Che la Lega riesca a evitare di affondare nella palude italiana o che, invece, vi precipiti interamente, una cosa, al momento, è certa: le sue difficoltà e le "svolte" bossiane stanno seminando tra i lavoratori leghisti uno stato di confusione che ne deprime, inevitabilmente, anche la combattività.

Per questo, ai lavoratori leghisti diciamo di non lasciarsi trascinare dietro politiche che inseguono quella borghesia padana che, se mai aderirà al loro movimento, lo farà all’unica condizione di essere certa che vi prevarranno i suoi interessi di classe, e cioè che i lavoratori rinuncino a lottare per i propri.

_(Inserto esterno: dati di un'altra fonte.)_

Lemma index_artifact_ok a path : valid_index_artifact a → index_artifact path (index_artifact_to_json a) = Ok a.
Proof.
  intros Hv. pose proof Hv as [Hsrc Hid Hver Hsum Hm Hp Ho _ _ _ _ _ Hset Hrev Hprov Hcol Hb _ _ _].
  unfold index_artifact, index_artifact_to_json, json_object at 1. cbn [as_object mbind result_bind].
  open_fields [("source_id", Some (JStr (source_id_value (ia_source_id a))));
      ("type", Some (JStr (kind_value (id_kind (ia_identity a))))); ("name", Some (JStr (id_name (ia_identity a))));
      ("version", Some (JStr (semver_str (ia_version a)))); ("summary", Some (JStr (ia_summary a)));
      ("manifest_digest", Some (JStr (digest_str (ia_manifest_digest a))));
      ("payload_digest", Some (JStr (digest_str (ia_payload_digest a))));
      ("object_digest", Some (JStr (digest_str (ia_object_digest a))));
      ("compatibility", Some (json_object [("profiles", NativeSchema.strings_json (cs_profiles (ia_compatibility a)));
                                     ("platforms", NativeSchema.strings_json (cs_platforms (ia_compatibility a)))]));
      ("install", Some (json_object [("scopes", NativeSchema.strings_json (is_scopes (ia_install a)));
                               ("modes", NativeSchema.strings_json (is_modes (ia_install a)));
                               ("effects", NativeSchema.strings_json (is_effects (ia_install a)))]));
      ("setup", Some (or_null setup_json (ia_setup a))); ("review", Some (or_null review_to_json (ia_review a)));
      ("provenance", Some (or_null provenance_json (ia_provenance a)));
      ("collections", Some (NativeSchema.strings_json (ia_collections a)));
      ("requires_aart", match vb_min_inclusive (ia_requires_aart a), vb_max_exclusive (ia_requires_aart a) with
                        | None, None => None | _, _ => Some (bounds_to_json (ia_requires_aart a)) end);
      ("requires", match ia_requires a with
                   | [] => None | _ => Some (JsonArray (map selector_to_json (ia_requires a))) end)] d Hd.
  fetch Hd. read_lines. rewrite identity_item_ok by done. cbn [mbind result_bind]. read_lines.
  rewrite Hsrc. cbn [negb]. rewrite semver_ok by done. cbn [mbind result_bind].
  assert (default no_bounds <$> opt_field d "requires_aart"
            (λ v, parse_version_bounds v REGISTRY_INDEX_INVALID path) = Ok (ia_requires_aart a)) as ->.
  { unfold opt_field. rewrite Hd by by_decision. cbn [assoc String.eqb Ascii.eqb Bool.eqb].
    destruct (ia_requires_aart a) as [lo hi] eqn:Eb.
    destruct lo, hi; cbn [vb_min_inclusive vb_max_exclusive]; rewrite ?bounds_ok by done; done. }
  assert (default [] <$> opt_field d "requires" (λ v, index_requires v (ia_identity a) path)
          = Ok (ia_requires a)) as ->.
  { pose proof (requires_ok a path Hv) as Hr.
    unfold opt_field. rewrite Hd by by_decision. cbn [assoc String.eqb Ascii.eqb Bool.eqb].
    destruct (ia_requires a); [done|]. by rewrite Hr. }
  cbn [mbind result_bind]. rewrite compatibility_ok; [|done|by rewrite Hd by by_decision|by rewrite Hd by by_decision].
  cbn [mbind result_bind fst snd].
  assert (index_setup (or_null setup_json (ia_setup a)) path = Ok (ia_setup a)) as ->.
  { destruct (ia_setup a); [|done]. by apply setup_ok, Hset. }
  assert (index_provenance (or_null provenance_json (ia_provenance a)) path = Ok (ia_provenance a)) as ->.
  { destruct (ia_provenance a); [|done]. by apply provenance_ok, Hprov. }
  cbn [mbind result_bind]. rewrite index_names_ok by done. cbn [mbind result_bind].
  rewrite nullable_ok; [by destruct a as [[] ? ? ? ? ? ? ? ? ? ? ? ? ? ?]|].
  intros r Hr. split; [done|]. by apply review_ok, Hrev.
Qed.

(** ** The index *)

Lemma wf_json_deeper msl d d' v : (d ≤ d')%Z → wf_json msl d v = true → wf_json msl d' v = true.
Proof.
  revert d d'. induction v as [|b|n|s|l IH|fields IH] using json_ind; intros d d' Hd Hw; cbn [wf_json] in *;
    apply andb_true_iff in Hw as [Hz Hw]; apply andb_true_iff; (split; [lia|]); try done.
  - rewrite forallb_forall in *. intros x Hx. rewrite Forall_forall in IH.
    apply (IH x ltac:(by apply list_elem_of_In) (d - 1)); [lia|]. by apply Hw.
  - apply andb_true_iff in Hw as [Hw Hs]. apply andb_true_iff in Hw as [Hw Hn]. rewrite Hs, Hn, !andb_true_r.
    rewrite forallb_forall in *. intros kv Hkv. specialize (Hw kv Hkv). apply andb_true_iff in Hw as [Ht Hw].
    rewrite Ht. cbn. rewrite Forall_forall in IH.
    apply (IH kv ltac:(by apply list_elem_of_In) (d - 1)); [lia|done].
Qed.

Context `{DecodeErrors}.

Lemma index_collection_ok c v path : valid_collection c → collection_to_json c = Ret v →
  wf_json MAX_STRING (MAX_DEPTH - 2) v = true → index_collection path v = Ret (Ok c).
Proof.
  intros Hc Hv Hw. destruct (collection_roundtrip c path Hc) as (fields & Hf & Hno & Hp).
  rewrite Hf in Hv. injection Hv as <-. unfold index_collection. cbn [as_object].
  rewrite (proj2 (mem_false _ _) Hno). unfold parse_collection_manifest, native_document.
  rewrite parse_canonical; [|done|].
  - cbn [mbind py_bind result_bind as_object json_object]. rewrite Hp. done.
  - apply wf_members in Hw as (_ & Hn & _ & Hall).
    apply wf_json_object; [done|by apply NoDup_cons|]. constructor; [by split; vm_compute|].
    eapply Forall_impl; [exact Hall|]. intros kv [? Hk]. split; [done|]. eapply wf_json_deeper; [|exact Hk]. unfold MAX_DEPTH. lia.
Qed.
Lemma index_collections_ok cs path : Forall valid_collection cs →
  ∃ vs, mapM collection_to_json cs = Ret vs
        ∧ (forallb (wf_json MAX_STRING (MAX_DEPTH - 2)) vs = true → index_collections path vs = Ret (Ok cs)).
Proof.
  induction 1 as [|c cs Hc _ (vs & Hm & IH)]; [by exists []|].
  destruct (collection_roundtrip c path Hc) as (fields & Hf & _).
  exists (JsonObject fields :: vs). cbn [mapM]. rewrite Hf, Hm. split; [done|].
  cbn [forallb]. intros [Hw Hws]%andb_true_iff. cbn [index_collections].
  rewrite (index_collection_ok c _ path Hc Hf Hw), IH by done. done.
Qed.

Lemma index_artifact_eqb_refl a : index_artifact_eqb a a = true.
Proof.
  unfold index_artifact_eqb. rewrite !bool_decide_true by done.
  assert (∀ v, same_precedence v v = true) as Hv by (intros v; by apply same_precedence_key).
  assert (∀ o, opt_version_eqb o o = true) as Ho by (by intros [v|]; cbn).
  assert (∀ b, bounds_eqb b b = true) as Hb by (intros b; unfold bounds_eqb; by rewrite !Ho).
  assert (∀ s, selector_eqb s s = true) as Hs.
  { intros s. unfold selector_eqb. rewrite bool_decide_true by done. destruct (as_version s); [apply Hb|done]. }
  rewrite Hv, Hb, String.eqb_refl. cbn. induction (ia_requires a) as [|s l IH]; [done|]. cbn. by rewrite Hs, IH.
Qed.
Lemma index_list_eqb_refl l : list_py_eq index_artifact_eqb l l = true.
Proof. induction l as [|a l IH]; [done|]. cbn. by rewrite index_artifact_eqb_refl, IH. Qed.

Lemma identity_str_inj i j : identity_str i = identity_str j → i = j.
Proof.
  destruct i as [k n], j as [k' n']. unfold identity_str. cbn. intros E.
  destruct (kind_graph k) as (_ & _ & Hk), (kind_graph k') as (_ & _ & Hk').
  apply (f_equal (split_on "/")) in E. rewrite !split_on_app in E by done. injection E as Ek En.
  apply kind_value_inj in Ek as ->. f_equal. by rewrite <-(join_split_on "/" n), En, join_split_on.
Qed.
Lemma index_keys_unique artifacts :
  NoDup (map ia_identity artifacts) → has_dups (map index_key artifacts) = false.
Proof.
  intros Hn. apply has_dups_false. induction artifacts as [|a l IH]; [constructor|].
  cbn [map] in *. apply NoDup_cons in Hn as [Ha Hn]. apply NoDup_cons. split; [|by apply IH].
  intros (b & E & Hb)%list_elem_of_fmap. apply Ha. unfold index_key in E. injection E as _ E.
  apply identity_str_inj in E as ->. by apply list_elem_of_fmap_2.
Qed.

(** An index is read back from the document it is written as. *)
Lemma index_roundtrip i path : valid_index i →
  ∃ v, registry_index_to_json i = Ret v
       ∧ (wf_json MAX_STRING MAX_DEPTH v = true →
          parse_registry_index (canonical_json_bytes v) path = Ret (Some (Ok i))).
Proof.
  intros [[Hs1 Hs2] Hreg Hdig Ha Has Hc Hcs Hserv Hg].
  destruct (index_collections_ok (ri_collections i) path Hc) as (vs & Hvs & Hparse).
  destruct (services_ok (ri_services i) REGISTRY_INDEX_INVALID path Hserv) as (sv & Hsv & Hsp).
  unfold registry_index_to_json. rewrite Hvs, Hsv. cbn [mbind py_bind]. eexists. split; [reflexivity|].
  intros Hw. unfold parse_registry_index, native_document. rewrite parse_canonical; [|done|exact Hw].
  assert (forallb (wf_json MAX_STRING (MAX_DEPTH - 2)) vs = true) as Hvw.
  { apply wf_members in Hw as (_ & _ & _ & Hall). rewrite Forall_forall in Hall.
    assert (("collections", JsonArray vs) ∈ sorted fst
      [("schema_version", JInt (ri_schema_version i)); ("protocol_version", JInt (ri_protocol_version i));
       ("registry_id", JStr (source_id_value (ri_registry_id i)));
       ("registry_inputs_digest", JStr (digest_str (ri_registry_inputs_digest i)));
       ("artifacts", JsonArray (map index_artifact_to_json (ri_artifacts i)));
       ("collections", JsonArray vs); ("services", sv)]) as Hin.
    { apply elem_of_sorted. do 5 right. left. }
    destruct (Hall _ Hin) as [_ Hv]. cbn [snd wf_json] in Hv. by apply andb_true_iff in Hv as [_ Hv]. }
  clear Hw. cbn [mbind py_bind result_bind as_object json_object]. unfold index_fields.
  open_fields [("schema_version", Some (JInt (ri_schema_version i))); ("protocol_version", Some (JInt (ri_protocol_version i)));
     ("registry_id", Some (JStr (source_id_value (ri_registry_id i))));
     ("registry_inputs_digest", Some (JStr (digest_str (ri_registry_inputs_digest i))));
     ("artifacts", Some (JsonArray (map index_artifact_to_json (ri_artifacts i))));
     ("collections", Some (JsonArray vs)); ("services", Some sv)] d Hd.
  cbn [mbind result_bind]. unfold check_schema_version. fetch Hd. rewrite Hs1, Hs2.
  cbn [integer_item mbind result_bind Z.eqb Pos.eqb negb]. read_lines. rewrite Hsp. cbn [mbind result_bind].
  rewrite Hreg. cbn [negb orb]. rewrite ?Hd by by_decision. cbn [assoc String.eqb Ascii.eqb Bool.eqb default from_option id].
  rewrite mapM_map_ok by (eapply Forall_impl; [exact Ha|]; intros; by apply index_artifact_ok).
  rewrite Hparse by done. cbn [mbind py_bind].
  pose proof (validate_registry_graph_spec (ri_artifacts i) (ri_collections i)) as Hgs. rewrite Hg in Hgs |- *.
  destruct Hgs as [[Hid _ _ Hnames _ _ _] _].
  rewrite index_keys_unique by done. rewrite (proj2 (has_dups_false _) Hnames). cbn [orb].
  rewrite Has, index_list_eqb_refl. cbn [negb]. rewrite Hcs. by destruct i as [? ? [?] ? ? ? ?]; cbn in *; subst.
Qed.
End roundtrip.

Li invitiamo a riprendere la battaglia che hanno iniziato con l’opposizione all’aggressione alla Jugoslavia, a continuare nella ricerca di costruire un fronte comune con i fratelli oppressi di tutti i paesi dominati dal mostro imperialista, a iniziare a stabilire questo fronte comune con il distaccamento di proletari del Terzo Mondo costretti ad emigrare nelle metropoli, lottando, anche assieme a loro, contro la diffusione della criminalità prodotta da un sistema che per il profitto costringe nella miseria milioni di uomini, e che per difendersi e autoprodursi ha costruito gli stati mostruosi che usano anche la criminalità per conservare il loro potere.

Gli proponiamo di estendere questa battaglia con la mobilitazione contro le politiche di aggressione alla condizione proletaria del governo D’Alema, della destra polista, dei pannelliani, della borghesia italiana, padana, internazionale.

Conducendo fino in fondo questa battaglia, emergerà come il progetto di una Padania "autonoma", in cui convivano aziende floride con lavoratori benestanti, è una illusione, e come per liberarsi dall’oppressione del parassitismo non sia sufficiente "staccarsi da Roma", ma sia necessario aggredire tutta la rete mondiale del parassitismo, e la sua radicata organizzazione in stati, partiti, media, chiese, ecc. Guerra che solo uno schieramento internazionale di proletariato occidentale e popoli oppressi del terzo mondo può condurre fino alla vittoria.